ABOUT THIS EXERCISE: Copy each line of the entries that contains the word "Import".
========
(* ===== verification/Commands.v ===== *)
(** * The command line (src/cmd/taskapi/main.go, src/internal/cli, src/internal/buildinfo,
    src/internal/config/flags.go)

    The flags, the build data, and the commands besides the run modes, which are
    [App.runMode].  What the outside answers - loading, the HTTP client, the JSON encoder -
    is an argument; what is printed is a result, and printing does not fail. *)
From stdpp Require Import options.
From S2P Require Import Prelude GoStrings GoDuration Apperr ConfigBase ConfigSections ConfigReload ConfigLoad.
From S2P Require Import Migrate.
From S2P Require App Auth ConfigProps Logging Runner Admin.
From Stdlib Require Import Ascii.
Open Scope Z_scope.

(** ** buildinfo.go *)

Record vars : Type := mkVars { version : string; commit : string; date : string; goVersion : string }.

Definition initial (runtime_Version : string) : vars := mkVars "dev" "none" "unknown" runtime_Version.

Definition or_default (s def : string) : string := if decide (s = "") then def else s.

(** One VCS stamp of [debug.ReadBuildInfo]. *)
Definition stamp (b : vars) (kv : string * string) : vars :=
  if decide (kv.1 = "vcs.revision") then
    if 7 <=? len kv.2 then mkVars (version b) (String.substring 0 7 kv.2) (date b) (goVersion b) else b
  else if decide (kv.1 = "vcs.time") then
    if decide (date b = "unknown") then mkVars (version b) (commit b) kv.2 (goVersion b) else b
  else b.

(** [info] is what [ReadBuildInfo] gives: the settings in order, or nothing. *)
Definition Set_ (v c d : string) (info : option (list (string * string))) (b : vars) : vars :=
  let b := mkVars (or_default v (version b)) (or_default c (commit b)) (or_default d (date b)) (goVersion b) in
  if decide (commit b = "none") then
    match info with Some settings => foldl stamp b settings | None => b end
  else b.

Record Info : Type := mkInfo {
  i_Version : string; i_Commit : string; i_Date : string; i_GoVersion : string; i_Platform : string }.

Definition Get (GOOS GOARCH : string) (b : vars) : Info :=
  mkInfo (version b) (commit b) (date b) (goVersion b) (GOOS +:+ "/" +:+ GOARCH)%string.

Definition Version (b : vars) : string := version b.

Definition Info_String (i : Info) : string :=
  ("taskapi " +:+ i_Version i +:+ " (commit " +:+ i_Commit i +:+ ", built " +:+ i_Date i +:+ ", "
   +:+ i_GoVersion i +:+ ", " +:+ i_Platform i +:+ ")")%string.

(** ** flags.go *)

Definition FlagConfig : string := "config".
Definition FlagPrintConfig : string := "print-config".
Definition FlagSet : string := "set".

(** A declared flag: its name, its one-letter form, and its default. *)
Inductive default_value : Type :=
  | DString (s : string) | DBool (b : bool) | DInt (n : Z) | DDuration (d : Z) | DStrings.

Definition declared : Type := string * string * default_value.

(** The flags that are no configuration paths, and those that are. *)
Definition own_flags : list declared :=
  [(FlagConfig, "", DString ""); (FlagPrintConfig, "", DBool false); (FlagDebug, "v", DBool false);
   (FlagTrace, "", DBool false); (FlagSet, "", DStrings)].

Definition path_flags (d : Config) : list declared :=
  [("logging.level", "", DString (Log_Level (C_Logging d)));
   ("logging.format", "", DString (Log_Format (C_Logging d)));
   ("http.addr", "", DString (H_Addr (C_HTTP d)));
   ("http.shutdown_grace", "", DDuration (H_ShutdownGrace (C_HTTP d)));
   ("http.trusted_proxy_hops", "", DInt (H_TrustedProxyHops (C_HTTP d)));
   ("admin.addr", "", DString (A_Addr (C_Admin d)));
   ("storage.backend", "", DString (Sto_Backend (C_Storage d)));
   ("storage.postgres.dsn", "", DString (Pg_DSN (Sto_Postgres (C_Storage d))));
   ("queue.workers", "", DInt (Q_Workers (C_Queue d)));
   ("queue.max_attempts", "", DInt (Q_MaxAttempts (C_Queue d)));
   ("auth.mode", "", DString (Au_Mode (C_Auth d)));
   ("ratelimit.enabled", "", DBool (RL_Enabled (C_RateLimit d)));
   ("webhook.url", "", DString (W_URL (C_Webhook d)))].

Definition RegisterFlags (d : Config) : list declared := own_flags ++ path_flags d.

(** [Lookup] in a parsed set. *)
Definition Lookup (fs : list Flag) (name : string) : option Flag :=
  snd <$> list_find (λ f, f_name f = name) fs.

Definition changed (fs : list Flag) (name : string) : bool :=
  match Lookup fs name with Some f => f_changed f | None => false end.

(** A flag set may be absent. *)
Definition FilePath (fs : option (list Flag)) : string :=
  match fs ≫= λ fs, Lookup fs FlagConfig with Some f => f_value f | None => "" end.

Definition PrintConfigRequested (fs : option (list Flag)) : bool :=
  match fs ≫= λ fs, Lookup fs FlagPrintConfig with
  | Some f => bool_decide (f_value f = "true")
  | None => false
  end.

(** ** net/url, as far as an address is printed *)

Definition alphanumeric (c : ascii) : bool :=
  let n := nat_of_ascii c in
  ((48 <=? n) && (n <=? 57) || (65 <=? n) && (n <=? 90) || (97 <=? n) && (n <=? 122))%nat.

Definition one_of (cs : string) (c : ascii) : bool := contains_byte c cs.

Definition double_quote : ascii := ascii_of_nat 34.

Definition kept_in_path (c : ascii) : bool := alphanumeric c || one_of "-_.~$&+,/:;=@" c.
Definition kept_in_host (c : ascii) : bool :=
  alphanumeric c || one_of "-_.~!$&'()*+,;=:[]<>" c || bool_decide (c = double_quote).

Definition upper_hex (n : nat) : ascii := ascii_of_nat (if (n <? 10)%nat then 48 + n else 55 + n).

Fixpoint url_escape (keep : ascii → bool) (s : string) : string :=
  match s with
  | EmptyString => EmptyString
  | String c s =>
      if keep c then String c (url_escape keep s)
      else let n := nat_of_ascii c in
           String "%" (String (upper_hex (n / 16)) (String (upper_hex (n mod 16)) (url_escape keep s)))
  end.

(** [url.URL.String] of a scheme, a host that is not empty, and a path. *)
Definition url_String (scheme host path : string) : string :=
  let p := if decide (path = "*") then "*" else url_escape kept_in_path path in
  let p := match p with
           | EmptyString => p
           | String c _ => if decide (c = "/"%char) then p else ("/" +:+ p)%string
           end in
  (scheme +:+ "://" +:+ url_escape kept_in_host host +:+ p)%string.

Definition JoinHostPort (host port : string) : string :=
  if contains_byte ":" host then ("[" +:+ host +:+ "]:" +:+ port)%string
  else (host +:+ ":" +:+ port)%string.

(** ** print.go: what [Redacted] leaves, rendered

    [encode] and [close] are the YAML encoder's, [marshal] the one-shot form. *)

Definition WriteYAML (encode : Config → option err) (close : option err) (c : Config) : option err :=
  match encode (Redacted c) with
  | Some e => Some (EWrap "render config: " e "")
  | None => close
  end.

Definition config_String (marshal : Config → result err string) (c : Config) : string :=
  match marshal (Redacted c) with
  | Ok s => s
  | Err e => ("<unrenderable config: " +:+ err_text e +:+ ">")%string
  end.

(** ** healthcheck.go *)

Definition nl : string := String (ascii_of_nat 10) EmptyString.

Section commands.
Context `{GoText}.

(** The host and the port dialled for a listen address. *)
Definition dialled (host : string) : string :=
  if decide (host ∈ [""; "0.0.0.0"; "::"; "[::]"]) then "127.0.0.1" else host.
========
ANSWER SPACE:
From stdpp Require Import options.
From S2P Require Import Prelude GoStrings GoDuration Apperr ConfigBase ConfigSections ConfigReload ConfigLoad.
From S2P Require Import Migrate.
From Stdlib Require Import Ascii.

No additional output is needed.